▸ What is being asked: Please give the data again in full, exactly as it reads.

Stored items
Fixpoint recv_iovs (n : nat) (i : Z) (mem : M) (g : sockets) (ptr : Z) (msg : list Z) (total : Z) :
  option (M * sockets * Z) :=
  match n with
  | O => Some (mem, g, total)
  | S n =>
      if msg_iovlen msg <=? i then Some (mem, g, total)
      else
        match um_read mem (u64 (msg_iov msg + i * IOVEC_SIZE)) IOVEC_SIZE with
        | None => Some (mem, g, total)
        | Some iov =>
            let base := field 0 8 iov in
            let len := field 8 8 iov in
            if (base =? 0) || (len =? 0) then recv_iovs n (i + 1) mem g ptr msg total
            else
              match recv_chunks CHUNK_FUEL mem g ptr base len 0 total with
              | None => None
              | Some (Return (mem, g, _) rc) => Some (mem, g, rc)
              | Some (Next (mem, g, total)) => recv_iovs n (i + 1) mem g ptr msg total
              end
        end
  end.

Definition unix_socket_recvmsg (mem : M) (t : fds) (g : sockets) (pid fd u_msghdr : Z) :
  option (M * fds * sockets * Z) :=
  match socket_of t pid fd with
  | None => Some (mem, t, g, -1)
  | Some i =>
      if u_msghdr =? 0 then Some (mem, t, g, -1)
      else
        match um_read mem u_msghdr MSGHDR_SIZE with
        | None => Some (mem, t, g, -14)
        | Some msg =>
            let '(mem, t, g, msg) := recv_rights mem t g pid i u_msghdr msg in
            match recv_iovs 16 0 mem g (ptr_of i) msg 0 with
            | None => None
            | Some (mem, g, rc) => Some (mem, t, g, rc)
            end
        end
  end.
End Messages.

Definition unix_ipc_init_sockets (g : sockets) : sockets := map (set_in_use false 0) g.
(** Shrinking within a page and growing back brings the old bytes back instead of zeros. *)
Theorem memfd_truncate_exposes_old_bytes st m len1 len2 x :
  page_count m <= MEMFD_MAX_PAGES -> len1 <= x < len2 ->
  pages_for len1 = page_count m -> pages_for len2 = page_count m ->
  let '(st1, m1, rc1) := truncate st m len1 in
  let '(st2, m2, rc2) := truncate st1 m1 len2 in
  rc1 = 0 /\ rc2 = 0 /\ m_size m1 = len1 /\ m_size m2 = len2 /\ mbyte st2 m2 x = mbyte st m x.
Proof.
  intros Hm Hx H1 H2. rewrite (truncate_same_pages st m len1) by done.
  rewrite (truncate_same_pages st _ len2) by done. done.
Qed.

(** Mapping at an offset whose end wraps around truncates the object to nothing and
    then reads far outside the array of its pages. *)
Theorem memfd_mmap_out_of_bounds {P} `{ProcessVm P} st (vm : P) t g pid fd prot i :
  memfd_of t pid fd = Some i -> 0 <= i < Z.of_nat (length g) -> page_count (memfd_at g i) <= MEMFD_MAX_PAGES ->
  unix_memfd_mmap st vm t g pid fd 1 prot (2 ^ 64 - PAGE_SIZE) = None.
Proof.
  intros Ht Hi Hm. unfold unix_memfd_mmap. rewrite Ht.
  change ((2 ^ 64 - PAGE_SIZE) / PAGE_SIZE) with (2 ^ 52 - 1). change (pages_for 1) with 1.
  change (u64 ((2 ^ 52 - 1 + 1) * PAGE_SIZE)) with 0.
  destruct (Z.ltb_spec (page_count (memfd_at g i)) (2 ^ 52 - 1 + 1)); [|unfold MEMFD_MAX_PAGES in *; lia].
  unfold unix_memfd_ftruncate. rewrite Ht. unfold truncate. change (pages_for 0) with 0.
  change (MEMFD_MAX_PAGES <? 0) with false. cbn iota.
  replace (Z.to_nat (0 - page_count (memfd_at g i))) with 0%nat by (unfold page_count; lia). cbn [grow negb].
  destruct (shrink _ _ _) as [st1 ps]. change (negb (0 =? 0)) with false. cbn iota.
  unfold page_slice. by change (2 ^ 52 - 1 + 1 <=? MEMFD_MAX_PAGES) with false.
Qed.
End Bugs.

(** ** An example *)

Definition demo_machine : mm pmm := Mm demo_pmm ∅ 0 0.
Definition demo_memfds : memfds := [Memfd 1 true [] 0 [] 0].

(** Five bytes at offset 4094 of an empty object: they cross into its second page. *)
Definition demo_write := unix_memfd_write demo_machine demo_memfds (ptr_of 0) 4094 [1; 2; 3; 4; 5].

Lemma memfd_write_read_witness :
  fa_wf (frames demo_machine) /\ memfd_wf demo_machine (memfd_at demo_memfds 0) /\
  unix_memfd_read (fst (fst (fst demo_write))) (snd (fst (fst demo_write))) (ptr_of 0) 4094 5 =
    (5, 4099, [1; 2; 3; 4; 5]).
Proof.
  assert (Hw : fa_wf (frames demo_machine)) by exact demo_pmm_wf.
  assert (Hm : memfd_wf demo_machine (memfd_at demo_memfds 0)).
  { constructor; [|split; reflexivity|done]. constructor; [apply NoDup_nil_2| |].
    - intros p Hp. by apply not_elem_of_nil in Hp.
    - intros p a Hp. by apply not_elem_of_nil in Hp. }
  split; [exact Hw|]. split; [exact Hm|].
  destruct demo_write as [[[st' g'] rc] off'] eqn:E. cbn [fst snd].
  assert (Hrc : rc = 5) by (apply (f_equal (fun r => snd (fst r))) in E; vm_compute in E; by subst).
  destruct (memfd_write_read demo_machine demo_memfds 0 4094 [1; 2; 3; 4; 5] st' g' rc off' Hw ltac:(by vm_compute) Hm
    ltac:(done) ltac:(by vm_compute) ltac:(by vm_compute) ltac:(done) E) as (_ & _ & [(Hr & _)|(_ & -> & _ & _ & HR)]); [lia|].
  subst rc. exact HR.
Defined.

▸ Task solution:
Fixpoint recv_iovs (n : nat) (i : Z) (mem : M) (g : sockets) (ptr : Z) (msg : list Z) (total : Z) :
  option (M * sockets * Z) :=
  match n with
  | O => Some (mem, g, total)
  | S n =>
      if msg_iovlen msg <=? i then Some (mem, g, total)
      else
        match um_read mem (u64 (msg_iov msg + i * IOVEC_SIZE)) IOVEC_SIZE with
        | None => Some (mem, g, total)
        | Some iov =>
            let base := field 0 8 iov in
            let len := field 8 8 iov in
            if (base =? 0) || (len =? 0) then recv_iovs n (i + 1) mem g ptr msg total
            else
              match recv_chunks CHUNK_FUEL mem g ptr base len 0 total with
              | None => None
              | Some (Return (mem, g, _) rc) => Some (mem, g, rc)
              | Some (Next (mem, g, total)) => recv_iovs n (i + 1) mem g ptr msg total
              end
        end
  end.

Definition unix_socket_recvmsg (mem : M) (t : fds) (g : sockets) (pid fd u_msghdr : Z) :
  option (M * fds * sockets * Z) :=
  match socket_of t pid fd with
  | None => Some (mem, t, g, -1)
  | Some i =>
      if u_msghdr =? 0 then Some (mem, t, g, -1)
      else
        match um_read mem u_msghdr MSGHDR_SIZE with
        | None => Some (mem, t, g, -14)
        | Some msg =>
            let '(mem, t, g, msg) := recv_rights mem t g pid i u_msghdr msg in
            match recv_iovs 16 0 mem g (ptr_of i) msg 0 with
            | None => None
            | Some (mem, g, rc) => Some (mem, t, g, rc)
            end
        end
  end.
End Messages.

Definition unix_ipc_init_sockets (g : sockets) : sockets := map (set_in_use false 0) g.
(** Shrinking within a page and growing back brings the old bytes back instead of zeros. *)
Theorem memfd_truncate_exposes_old_bytes st m len1 len2 x :
  page_count m <= MEMFD_MAX_PAGES -> len1 <= x < len2 ->
  pages_for len1 = page_count m -> pages_for len2 = page_count m ->
  let '(st1, m1, rc1) := truncate st m len1 in
  let '(st2, m2, rc2) := truncate st1 m1 len2 in
  rc1 = 0 /\ rc2 = 0 /\ m_size m1 = len1 /\ m_size m2 = len2 /\ mbyte st2 m2 x = mbyte st m x.
Proof.
  intros Hm Hx H1 H2. rewrite (truncate_same_pages st m len1) by done.
  rewrite (truncate_same_pages st _ len2) by done. done.
Qed.

(** Mapping at an offset whose end wraps around truncates the object to nothing and
    then reads far outside the array of its pages. *)
Theorem memfd_mmap_out_of_bounds {P} `{ProcessVm P} st (vm : P) t g pid fd prot i :
  memfd_of t pid fd = Some i -> 0 <= i < Z.of_nat (length g) -> page_count (memfd_at g i) <= MEMFD_MAX_PAGES ->
  unix_memfd_mmap st vm t g pid fd 1 prot (2 ^ 64 - PAGE_SIZE) = None.
Proof.
  intros Ht Hi Hm. unfold unix_memfd_mmap. rewrite Ht.
  change ((2 ^ 64 - PAGE_SIZE) / PAGE_SIZE) with (2 ^ 52 - 1). change (pages_for 1) with 1.
  change (u64 ((2 ^ 52 - 1 + 1) * PAGE_SIZE)) with 0.
  destruct (Z.ltb_spec (page_count (memfd_at g i)) (2 ^ 52 - 1 + 1)); [|unfold MEMFD_MAX_PAGES in *; lia].
  unfold unix_memfd_ftruncate. rewrite Ht. unfold truncate. change (pages_for 0) with 0.
  change (MEMFD_MAX_PAGES <? 0) with false. cbn iota.
  replace (Z.to_nat (0 - page_count (memfd_at g i))) with 0%nat by (unfold page_count; lia). cbn [grow negb].
  destruct (shrink _ _ _) as [st1 ps]. change (negb (0 =? 0)) with false. cbn iota.
  unfold page_slice. by change (2 ^ 52 - 1 + 1 <=? MEMFD_MAX_PAGES) with false.
Qed.
End Bugs.

(** ** An example *)

Definition demo_machine : mm pmm := Mm demo_pmm ∅ 0 0.
Definition demo_memfds : memfds := [Memfd 1 true [] 0 [] 0].

(** Five bytes at offset 4094 of an empty object: they cross into its second page. *)
Definition demo_write := unix_memfd_write demo_machine demo_memfds (ptr_of 0) 4094 [1; 2; 3; 4; 5].

Lemma memfd_write_read_witness :
  fa_wf (frames demo_machine) /\ memfd_wf demo_machine (memfd_at demo_memfds 0) /\
  unix_memfd_read (fst (fst (fst demo_write))) (snd (fst (fst demo_write))) (ptr_of 0) 4094 5 =
    (5, 4099, [1; 2; 3; 4; 5]).
Proof.
  assert (Hw : fa_wf (frames demo_machine)) by exact demo_pmm_wf.
  assert (Hm : memfd_wf demo_machine (memfd_at demo_memfds 0)).
  { constructor; [|split; reflexivity|done]. constructor; [apply NoDup_nil_2| |].
    - intros p Hp. by apply not_elem_of_nil in Hp.
    - intros p a Hp. by apply not_elem_of_nil in Hp. }
  split; [exact Hw|]. split; [exact Hm|].
  destruct demo_write as [[[st' g'] rc] off'] eqn:E. cbn [fst snd].
  assert (Hrc : rc = 5) by (apply (f_equal (fun r => snd (fst r))) in E; vm_compute in E; by subst).
  destruct (memfd_write_read demo_machine demo_memfds 0 4094 [1; 2; 3; 4; 5] st' g' rc off' Hw ltac:(by vm_compute) Hm
    ltac:(done) ltac:(by vm_compute) ltac:(by vm_compute) ltac:(done) E) as (_ & _ & [(Hr & _)|(_ & -> & _ & _ & HR)]); [lia|].
  subst rc. exact HR.
Defined.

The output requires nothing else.